Aku langsung mengangguk, lalu turun dari sana. Padahal aku terlihat begitu berisik saat di chat, tapi kenapa aku jadi lebih banyak diam saat berada di dekatnya? Mungkin aku masih merasa tidak enak dipertemukan dengan orang yang kita sayangi dalam keadaan seperti ini.

"Monggo duduk sini dulu, mau beli minum nggak? Biar nggak tegang." Ardhan menatapku sambil memberikan senyuman lebarnya.

"Uhm, terserah kamu deh." Aku menjawab seadanya sambil membalas senyuman tulusnya.

"Baiklah, tunggu di sini sebentar, ya." Ardhan pun pergi setelah mengacak rambutku sekilas. Ketika dia pergi, aku mendapatkan beberapa panggilan saat mengecek ponselku yang aku simpan di dalam tas kecilku.

Semua panggilan tersebut dari para sahabatku. Mereka bertanya tentang keberadaanku. Bahkan ponselku bukan hanya ramai oleh notifikasi mereka, melainkan dari sosial media lainnya juga yang sudah aku yakini ini pasti ada seseorang merekam kejadian di pesta Chaca lalu membuatku viral dengan cara menjijikkan seperti ini, rasanya kepalaku semakin pusing jika melihatnya sekarang.

"Nih, minum dulu sayang." Ardhan datang dan langsung mengambil duduk di sisiku.
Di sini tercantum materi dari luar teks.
(** * The Game of Hog: a shallow embedding of [hog.py] and its properties

    Python integers are [Z]; [//] and [%] are [Z.div] and [Z.modulo], which
    round towards minus infinity exactly as Python does.  Code that draws
    dice or may raise runs in a state-and-exception monad over an abstract
    world [W]: the state survives a raised exception, as it does in
    Python. *)

From Stdlib Require Import ZArith QArith List Bool Lia Lqa String.
Import ListNotations.
Local Open Scope Z_scope.

(** ** Python values, exceptions and results *)

(** The values a caller may pass where the code expects an [int].
    [type(v) == int] holds for [PInt] only: a [bool] is not of type [int]. *)
Inductive pyval : Type :=
| PInt (z : Z)
| PBool (b : bool)
| PFloat (q : Q)
| PStr (s : string)
| PNone.

Definition type_is_int (v : pyval) : bool :=
  match v with PInt _ => true | _ => false end.

Inductive exn : Type :=
| AssertionError (msg : string)
| ZeroDivisionError.

(** [OutOfFuel] has no Python counterpart: it is the answer of a bounded
    unrolling of a [while] loop whose bound was too small. *)
Inductive result (A : Type) : Type :=
| Ok (a : A)
| Raise (e : exn)
| OutOfFuel.
Arguments Ok {A} a.
Arguments Raise {A} e.
Arguments OutOfFuel {A}.

Definition is_assertion_error {A : Type} (r : result A) : bool :=
  match r with Raise (AssertionError _) => true | _ => false end.

(** The two dice of the [dice] module, compared with [is] in the source. *)
Inductive die : Type := four_sided | six_sided.

Definition is_four_sided (d : die) : bool :=
  match d with four_sided => true | six_sided => false end.

Definition GOAL_SCORE : Z := 100.
Definition BASELINE_NUM_ROLLS : Z := 5.
Definition BACON_MARGIN : Z := 8.

(** Module-level [four_sided_max] and [six_sided_max], lines 278-279. *)
Record globals : Type := Globals { four_sided_max : Z; six_sided_max : Z }.

(** ** Pure helpers *)

Definition sum_list (l : list Z) : Z := fold_right Z.add 0 l.

(** Python's [max(a, b)]: the first argument unless the second is larger. *)
Definition py_max (a b : Q) : Q := if Qle_bool b a then a else b.

(** ** Expressions that may raise, with short-circuit [and] *)

Definition floordiv (a b : Z) : result Z :=
  if b =? 0 then Raise ZeroDivisionError else Ok (a / b).

Definition pymod (a b : Z) : result Z :=
  if b =? 0 then Raise ZeroDivisionError else Ok (a mod b).

Definition eq_int (x : result Z) (c : Z) : result bool :=
  match x with
  | Ok v => Ok (v =? c)
  | Raise e => Raise e
  | OutOfFuel => OutOfFuel
  end.

(** [x and y] in a condition: [y] is evaluated only when [x] is true. *)
Definition and_then (x y : result bool) : result bool :=
  match x with
  | Ok true => y
  | other => other
  end.

Definition if_then {A : Type} (c : result bool) (t e : result A) : result A :=
  match c with
  | Ok true => t
  | Ok false => e
  | Raise x => Raise x
  | OutOfFuel => OutOfFuel
  end.

(** ** The monad *)

Section Monad.

Context {W : Type}.

(** A zero-argument callable returning an integer outcome. *)
Definition dice : Type := W -> Z * W.

Definition M (A : Type) : Type := W -> result A * W.

Definition ret {A : Type} (a : A) : M A := fun w => (Ok a, w).

Definition raise {A : Type} (e : exn) : M A := fun w => (Raise e, w).

Definition out_of_fuel {A : Type} : M A := fun w => (OutOfFuel, w).

Definition bind {A B : Type} (c : M A) (k : A -> M B) : M B :=
  fun w =>
    match c w with
    | (Ok a, w') => k a w'
    | (Raise e, w') => (Raise e, w')
    | (OutOfFuel, w') => (OutOfFuel, w')
    end.

Definition lift {A : Type} (r : result A) : M A := fun w => (r, w).

Definition draw (d : dice) : M Z := fun w => let (x, w') := d w in (Ok x, w').

Definition assert (c : bool) (msg : string) : M unit :=
  if c then ret tt else raise (AssertionError msg).

End Monad.

Arguments dice W : clear implicits.
Arguments M W A : clear implicits.

Notation "x <- c ;; k" := (bind c (fun x => k))
  (at level 61, c at next level, right associativity).
Notation "c ;;; k" := (bind c (fun _ => k))
  (at level 61, right associativity).

Section Program.

Context {W : Type}.

(** The callables behind [four_sided] and [six_sided] of the [dice]
    module, which is not part of the sources. *)
Variable throw : die -> dice W.

(** A strategy: (own score, opponent's score) to a number of dice.  It may
    draw dice and may raise. *)
Definition strategy : Type := Z -> Z -> M W Z.

Definition pure_strategy (f : Z -> Z -> Z) : strategy :=
  fun score opponent_score => ret (f score opponent_score).

(** ** Phase 1: simulator *)

(** The [while num_rolls > 0] loop of [roll_dice]; [n] is the number of
    iterations left. *)
Fixpoint roll_loop (d : dice W) (n : nat) (total : Z) (pig_out : bool)
  : M W (Z * bool) :=
  match n with
  | O => ret (total, pig_out)
  | S n' =>
      outcome <- draw d ;;
      let pig_out := if outcome =? 1 then true else pig_out in
      roll_loop d n' (total + outcome) pig_out
  end.

Definition roll_dice (num_rolls : pyval) (d : dice W) : M W Z :=
  assert (type_is_int num_rolls) "num_rolls must be an integer." ;;;
  match num_rolls with
  | PInt num_rolls =>
      assert (0 <? num_rolls) "Must roll at least once." ;;;
      r <- roll_loop d (Z.to_nat num_rolls) 0 false ;;
      let '(total, pig_out) := r in
      ret (if pig_out then 1 else total)
  | _ => raise (AssertionError "num_rolls must be an integer.")
  end.

Definition take_turn (num_rolls : pyval) (opponent_score : Z) (d : dice W)
  : M W Z :=
  assert (type_is_int num_rolls) "num_rolls must be an integer." ;;;
  match num_rolls with
  | PInt n =>
      assert (0 <=? n) "Cannot roll a negative number of dice." ;;;
      assert (n <=? 10) "Cannot roll more than 10 dice." ;;;
      assert (opponent_score <? 100) "The game should be over." ;;;
      if n =? 0 then
        ret (1 + Z.max (opponent_score / 10) (opponent_score mod 10))
      else roll_dice num_rolls d
  | _ => raise (AssertionError "num_rolls must be an integer.")
  end.

Definition select_dice (score opponent_score : Z) : die :=
  if (score + opponent_score) mod 7 =? 0 then four_sided else six_sided.

Definition other (who : Z) : Z := 1 - who.

(** Lines 93-99 of [play]: one turn of the player about to move, up to and
    including the swine swap.  The result is the pair
    [(score, opponent_score)] as the loop holds it before line 103. *)
Definition play_turn (strategy0 : strategy) (score opponent_score : Z)
  : M W (Z * Z) :=
  num_dice <- strategy0 score opponent_score ;;
  let type_dice := select_dice score opponent_score in
  gained <- take_turn (PInt num_dice) opponent_score (throw type_dice) ;;
  let score := score + gained in
  if (opponent_score - score =? score) || (score - opponent_score =? opponent_score)
  then ret (opponent_score, score)
  else ret (score, opponent_score).

(** The [while] loop of [play], lines 92-105, unrolled at most [fuel]
    times, followed by lines 108-111. *)
Fixpoint play_loop (fuel : nat) (strategy0 strategy1 : strategy)
  (who score opponent_score goal : Z) : M W (Z * Z) :=
  match fuel with
  | O => out_of_fuel
  | S fuel' =>
      if (score <? goal) && (opponent_score <? goal) then
        r <- play_turn strategy0 score opponent_score ;;
        let '(score, opponent_score) := r in
        let '(score, opponent_score) := (opponent_score, score) in
        play_loop fuel' strategy1 strategy0 (other who) score opponent_score goal
      else
        ret (if who =? 1 then (opponent_score, score)
             else (score, opponent_score))
  end.

Definition play (fuel : nat) (strategy0 strategy1 : strategy) (goal : Z)
  : M W (Z * Z) :=
  play_loop fuel strategy0 strategy1 0 0 0 goal.

(** ** Phase 2: strategies and experiments *)

Definition always_roll (n : Z) : Z -> Z -> Z :=
  fun score opponent_score => n.

(** The loop of [average]: [n] iterations left. *)
Fixpoint average_loop {A : Type} (fn : A -> M W Z) (args : A) (n : nat)
  (count total : Z) : M W (Z * Z) :=
  match n with
  | O => ret (count, total)
  | S n' =>
      x <- fn args ;;
      average_loop fn args n' (count + 1) (total + x)
  end.

(** [total / count] is Python's true division of two ints: the double
    nearest to the quotient, or [OverflowError] when the quotient is
    beyond the range of a double.  The model keeps the exact rational.
    The two agree on every comparison of two averages over 1000 samples
    whose totals are below 2^52 (the quotients are then more than one
    double apart, and rounding is monotone), and on every comparison with
    an integer of absolute value at most 2^53 (such an integer is a
    double).  Theorems about the value of an average state the bound they
    need as a hypothesis. *)
Definition make_averaged {A : Type} (fn : A -> M W Z) (num_samples : Z)
  : A -> M W Q :=
  fun args =>
    r <- average_loop fn args (Z.to_nat num_samples) 0 0 ;;
    let '(count, total) := r in
    if count =? 0 then raise ZeroDivisionError
    else ret (inject_Z total / inject_Z count)%Q.

(** Line 187: [roll_average = make_averaged(roll_dice)], called with a
    count and a dice. *)
Definition roll_average : pyval * dice W -> M W Q :=
  make_averaged (fun a : pyval * dice W => roll_dice (fst a) (snd a)) 1000.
"Terima kasih, Yang." Aku pun menghargai Ardhan dan langsung menegak minuman yang ia belikan.

"Pasti nggak enak kita bertemu dalam kondisi seperti ini." Aku membuka suara setelah menghabiskan setengah minumanku.

"Soal tadi di pesta nggak usah diingat-ingat kalau itu menyakitimu. Maaf aku nggak bilang kalau pergi ke acara itu untuk mempersembahkan live music, karena aku pikir kita berada di acara yang berbeda. Ternyata kamu temannya Chaca, sayang?"
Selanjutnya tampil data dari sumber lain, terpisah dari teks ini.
(** * basic_string_view: a shallow embedding of include/string_view.hpp

    The class template [basic_string_view<CharT, Traits>] is a pair of a
    pointer [m_data] and a length [m_size].  Pointers are addresses in a
    partial memory, [size_type] is a 64-bit unsigned integer carried by [Z]
    with its wrap-around written out, and every member function is a
    function into [outcome]: it returns, throws [std::out_of_range], has no
    defined behaviour (it reads or writes outside of the memory, or calls
    one of the two constructor templates that the header declares and
    never defines), or exhausts the fuel given to its [while] loop. *)

From Stdlib Require Import ZArith List Lia Bool Ascii String.
Import ListNotations.

Local Open Scope Z_scope.

(** ** size_type *)

Definition size_type_modulus : Z := 2 ^ 64.

(** Unsigned arithmetic on [size_type] is arithmetic modulo [2 ^ 64]. *)
Definition wrap (z : Z) : Z := z mod size_type_modulus.

Definition is_size_type (z : Z) : Prop := 0 <= z < size_type_modulus.

(** [static constexpr size_type npos = size_type(-1);] *)
Definition npos : Z := wrap (-1).

(** [k_max_size = std::numeric_limits<size_type>::max()] *)
Definition k_max_size : Z := size_type_modulus - 1.

Definition nullptr : Z := 0.

Definition zlen {A : Type} (l : list A) : Z := Z.of_nat (Datatypes.length l).

(** ** Outcomes of a call *)

Inductive exception : Type :=
| out_of_range (what : string).

Inductive outcome (A : Type) : Type :=
| Ret (a : A)
| Throw (e : exception)
| Undefined
| OutOfFuel.

Arguments Ret {A} a.
Arguments Throw {A} e.
Arguments Undefined {A}.
Arguments OutOfFuel {A}.

Definition bind {A B : Type} (x : outcome A) (f : A -> outcome B) : outcome B :=
  match x with
  | Ret a => f a
  | Throw e => Throw e
  | Undefined => Undefined
  | OutOfFuel => OutOfFuel
  end.

Notation "x <- e ;; k" := (bind e (fun x => k))
  (at level 61, e at next level, right associativity).

Definition throws {A : Type} (x : outcome A) : bool :=
  match x with
  | Throw _ => true
  | _ => false
  end.

(** ** Character traits

    The [Traits] template parameter.  [Traits_eq], [Traits_lt] and
    [Traits_nul] are [Traits::eq], [Traits::lt] and [CharT()].
    [Traits::compare] is only specified up to the sign of its result: zero
    when the two ranges are equal under [eq], negative when the first
    position that differs is ordered by [lt], positive otherwise;
    [lex_sign] is that sign and [Traits_compare_seq] the value the
    implementation returns. *)

Fixpoint lex_sign {CharT : Type} (eqb ltb : CharT -> CharT -> bool)
    (xs ys : list CharT) : Z :=
  match xs, ys with
  | x :: xs', y :: ys' =>
      if eqb x y then lex_sign eqb ltb xs' ys'
      else if ltb x y then -1 else 1
  | _, _ => 0
  end.

Class char_traits (CharT : Type) : Type := {
  Traits_eq : CharT -> CharT -> bool;
  Traits_lt : CharT -> CharT -> bool;
  Traits_nul : CharT;
  Traits_compare_seq : list CharT -> list CharT -> Z;
  Traits_eq_refl : forall c, Traits_eq c c = true;
  Traits_eq_sym : forall c d, Traits_eq c d = Traits_eq d c;
  Traits_lt_total :
    forall c d, Traits_eq c d = false -> Traits_lt d c = negb (Traits_lt c d);
  Traits_compare_sgn :
    forall xs ys, Datatypes.length xs = Datatypes.length ys ->
      Z.sgn (Traits_compare_seq xs ys) = lex_sign Traits_eq Traits_lt xs ys
}.

(** [std::char_traits<char>]: [eq] is [==], [lt] orders as [unsigned char],
    and [compare] returns -1, 0 or 1. *)
Definition char_eq (c d : ascii) : bool := Ascii.eqb c d.
Definition char_lt (c d : ascii) : bool := (N_of_ascii c <? N_of_ascii d)%N.

#[export] Instance char_traits_char : char_traits ascii.
Proof.
  refine {| Traits_eq := char_eq;
            Traits_lt := char_lt;
            Traits_nul := Ascii.zero;
            Traits_compare_seq := lex_sign char_eq char_lt |}.
  - intro c. apply Ascii.eqb_refl.
  - intros c d. apply Ascii.eqb_sym.
  - intros c d H. unfold char_eq, char_lt in *.
    apply Ascii.eqb_neq in H.
    assert (N_of_ascii c <> N_of_ascii d).
    { intro E. apply H. rewrite <- (ascii_N_embedding c), <- (ascii_N_embedding d).
      now rewrite E. }
    destruct (N.ltb_spec (N_of_ascii c) (N_of_ascii d));
      destruct (N.ltb_spec (N_of_ascii d) (N_of_ascii c)); simpl; auto; lia.
  - intros xs ys _.
    revert ys. induction xs as [|x xs IH]; intros [|y ys]; simpl; auto.
    destruct (char_eq x y); auto. destruct (char_lt x y); reflexivity.
Defined.

Section Definitions.

Context {CharT : Type} {Traits : char_traits CharT}.

(** ** Memory

    A [const CharT*] is an address; address 0 is [nullptr].  Reading or
    writing an address that holds no character is undefined behaviour. *)

Definition memory : Type := Z -> option CharT.

(** Pointers are 64 bits wide, [nullptr] holds no object, and the address
    one past any object is representable. *)
Definition addressable (m : memory) : Prop :=
  forall a c, m a = Some c -> 0 < a /\ a + 1 < size_type_modulus.

Definition load (m : memory) (a : Z) : outcome CharT :=
  match m a with
  | Some c => Ret c
  | None => Undefined
  end.

Definition store (m : memory) (a : Z) (c : CharT) : outcome memory :=
  match m a with
  | Some _ => Ret (fun x => if x =? a then Some c else m x)
  | None => Undefined
  end.

Fixpoint load_list (m : memory) (a : Z) (n : nat) : outcome (list CharT) :=
  match n with
  | O => Ret []
  | S n' =>
      c <- load m a ;;
      cs <- load_list m (a + 1) n' ;;
      Ret (c :: cs)
  end.

(** The characters of the range [[p, p + n)]. *)
Definition load_range (m : memory) (p n : Z) : outcome (list CharT) :=
  load_list m p (Z.to_nat n).

Fixpoint store_list (m : memory) (a : Z) (cs : list CharT) : outcome memory :=
  match cs with
  | [] => Ret m
  | c :: cs' =>
      m' <- store m a c ;;
      store_list m' (a + 1) cs'
  end.

(** An automatic variable (a by-value [CharT] parameter whose address is
    taken) living at address [a]. *)
Definition with_local (m : memory) (a : Z) (c : CharT) : memory :=
  fun x => if x =? a then Some c else m x.

(** ** The members of [Traits] that take pointers *)

(** [Traits::compare(p, q, n)]: both ranges must be valid. *)
Definition Traits_compare (m : memory) (p q n : Z) : outcome Z :=
  xs <- load_range m p n ;;
  ys <- load_range m q n ;;
  Ret (Traits_compare_seq xs ys).

(** [Traits::length(s)]: the smallest [i] with [eq(s[i], CharT())]. *)
Fixpoint Traits_length_from (fuel : nat) (m : memory) (s i : Z) : outcome Z :=
  match fuel with
  | O => OutOfFuel
  | S fuel' =>
      c <- load m (s + i) ;;
      if Traits_eq c Traits_nul then Ret i
      else Traits_length_from fuel' m s (wrap (i + 1))
  end.

Definition Traits_length (fuel : nat) (m : memory) (s : Z) : outcome Z :=
  Traits_length_from fuel m s 0.

Fixpoint find_index (c : CharT) (xs : list CharT) (i : Z) : option Z :=
  match xs with
  | [] => None
  | x :: xs' => if Traits_eq x c then Some i else find_index c xs' (i + 1)
  end.

(** [Traits::find(p, n, c)]: a pointer to the first character of
    [[p, p + n)] equal to [c], or [nullptr]. *)
Definition Traits_find (m : memory) (p n : Z) (c : CharT) : outcome Z :=
  xs <- load_range m p n ;;
  Ret (match find_index c xs 0 with
       | Some i => p + i
       | None => nullptr
       end).

(** [Traits::copy(dest, src, n)]: [src] must not lie in
    [[dest, dest + n)], and [std::char_traits] copies with [memcpy], for
    which the two ranges must not overlap at all; a copy between ranges
    that overlap is undefined behaviour. *)
Definition Traits_copy (m : memory) (dest src n : Z) : outcome memory :=
  if (dest <? src + n) && (src <? dest + n) then Undefined
  else
    xs <- load_range m src n ;;
    store_list m dest xs.

(** ** The view *)

Record basic_string_view : Type := mk_view {
  m_data : Z;
  m_size : Z
}.

(** [__strlen] *)
Definition __strlen (fuel : nat) (m : memory) (data : Z) : outcome Z :=
  if data =? nullptr then Ret 0 else Traits_length fuel m data.

(** *** Constructors *)

(** [basic_string_view()] *)
Definition basic_string_view_default : basic_string_view :=
  mk_view nullptr 0.

(** [basic_string_view(const basic_string_view& other)] *)
Definition basic_string_view_copy (other : basic_string_view) : basic_string_view :=
  other.

(** [basic_string_view(const CharT* s, size_type count)] *)
Definition basic_string_view_count (s count : Z) : basic_string_view :=
  mk_view s count.

(** [basic_string_view(const CharT* s)] *)
Definition basic_string_view_cstr (fuel : nat) (m : memory) (s : Z)
    : outcome basic_string_view :=
  n <- __strlen fuel m s ;;
  Ret (mk_view s n).

(** [template <class It, class End> basic_string_view(It first, End last)]
    and [template <class R> basic_string_view(R&& r)] are declared, under
    the comment NOT YET IMPLEMENTED, and never defined.  Overload resolution
    selects the first for two arguments it matches exactly where the other
    constructors need a conversion, as [(&ch, 1)] of types [CharT*] and
    [int], and the second for the copy of a view that is not [const], which
    it takes as [basic_string_view&] where the copy constructor takes
    [const basic_string_view&].  Such a call has no definition to run. *)
Definition basic_string_view_It_End (first last : Z) : outcome basic_string_view :=
  Undefined.

Definition basic_string_view_R (r : basic_string_view) : outcome basic_string_view :=
  Undefined.

(** [operator=] *)
Definition assign (this view : basic_string_view) : basic_string_view := view.

(** *** Iterators *)

Record reverse_iterator : Type := mk_reverse_iterator { base : Z }.

Definition begin (this : basic_string_view) : Z := m_data this.
Definition cbegin (this : basic_string_view) : Z := begin this.
Definition end_ (this : basic_string_view) : Z := m_data this + m_size this.
Definition cend (this : basic_string_view) : Z := end_ this.
Definition rbegin (this : basic_string_view) : reverse_iterator :=
  mk_reverse_iterator (end_ this).
Definition crbegin (this : basic_string_view) : reverse_iterator := rbegin this.
Definition rend (this : basic_string_view) : reverse_iterator :=
  mk_reverse_iterator (begin this).
Definition crend (this : basic_string_view) : reverse_iterator := rend this.

(** *** Element access *)

(** [operator[]] *)
Definition index (m : memory) (this : basic_string_view) (pos : Z) : outcome CharT :=
  load m (m_data this + pos).

Definition at_ (m : memory) (this : basic_string_view) (pos : Z) : outcome CharT :=
  if pos <? m_size this then load m (m_data this + pos)
  else Throw (out_of_range "Out of range.").

Definition front (m : memory) (this : basic_string_view) : outcome CharT :=
  load m (m_data this + 0).

Definition back (m : memory) (this : basic_string_view) : outcome CharT :=
  load m (m_data this + wrap (m_size this - 1)).

Definition data (this : basic_string_view) : Z := m_data this.

(** *** Capacity *)

Definition size (this : basic_string_view) : Z := m_size this.
Definition length (this : basic_string_view) : Z := m_size this.
Definition max_size (this : basic_string_view) : Z := k_max_size.
Definition empty (this : basic_string_view) : bool := m_size this =? 0.

(** *** Modifiers *)

Definition remove_prefix (this : basic_string_view) (n : Z) : basic_string_view :=
  mk_view (m_data this + n) (wrap (m_size this - n)).

Definition remove_suffix (this : basic_string_view) (n : Z) : basic_string_view :=
  mk_view (m_data this) (wrap (m_size this - n)).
"Dia adik kelasku. Aku nggak berteman akrab dengannya."

Ardhan mengangguk paham. Tadinya aku mau langsung bertanya kenapa Ardhan bisa ada di sana? Apakah Ardhan akrab dengan Chaca? Tapi seolah ada yang menahanku untuk tidak terlalu penasaran, karena aku juga bingung mau menyampaikan perihal pemotretanku yang telah dipertontonkan seperti tadi. Aku baru pertama kali bertemu dengannya, aku tidak tahu jelas bagaiamana jalan pikirannya. Aku mungkin mudah sekali membantu seseorang, mengatakan orang yang aku kenal ini baik padahal baru akrab di sosmed saja.

"Chaca memintaku mengisi acara di sana karena selain aku dibayar, dia juga sudah pernah menolongku, Yang."

Rasanya aku tidak bisa berkata-kata karena ternyata Chaca sudah lebih dulu mengenal orang yang aku sayangi saat ini. Lalu bibirku tidak bisa direm, mendadak kata-kata itu keluar begitu saja. "Dia mantan kamu?"

"Bukan sayang. Aku tidak pernah berkencan dengannya. Maksudku dia menolongku, bukan aku yang meminta bantuan dia tapi orang tua kita sangat akrab dan pada saat itu orang tuaku meminta bantuan orang tuanya. Begitu awal mula aku mengenalnya."

Aku manggut-manggut, mengerti situasinya dan tidak mau bertanya lagi tentang hubungannya dengan Chaca. Aku rasa cukup mempercayainya. "Tadi foto-foto itu adalah pekerjaanku di Jember. Aku menerima tawaran itu karena aku membutuhkan uang untuk biaya hidupku dan keluargaku."

"Aku tidak akan menghakiminya. Kamu cantik dan hebat."

Belum selesai aku bercerita, Ardhan sudah mengatakan hal tersebut yang membuatku tertegun dan langsung menatap wajahnya. Saat ini dia sedang tersenyum ke arahku, lalu kedua tangannya meraih kedua tanganku. "Apa pun yang sedang kamu hadapi semoga Tuhan selalu melindungimu. Pekerjaanmu itu adalah milikmu dan hak kamu, terserah orang-orang mau menilaimu seperti apa. Mulai sekarang jangan terlalu mendengarkannya kalau itu menyakitkan, kamu hanya wajib menyenangkan dirimu sendiri."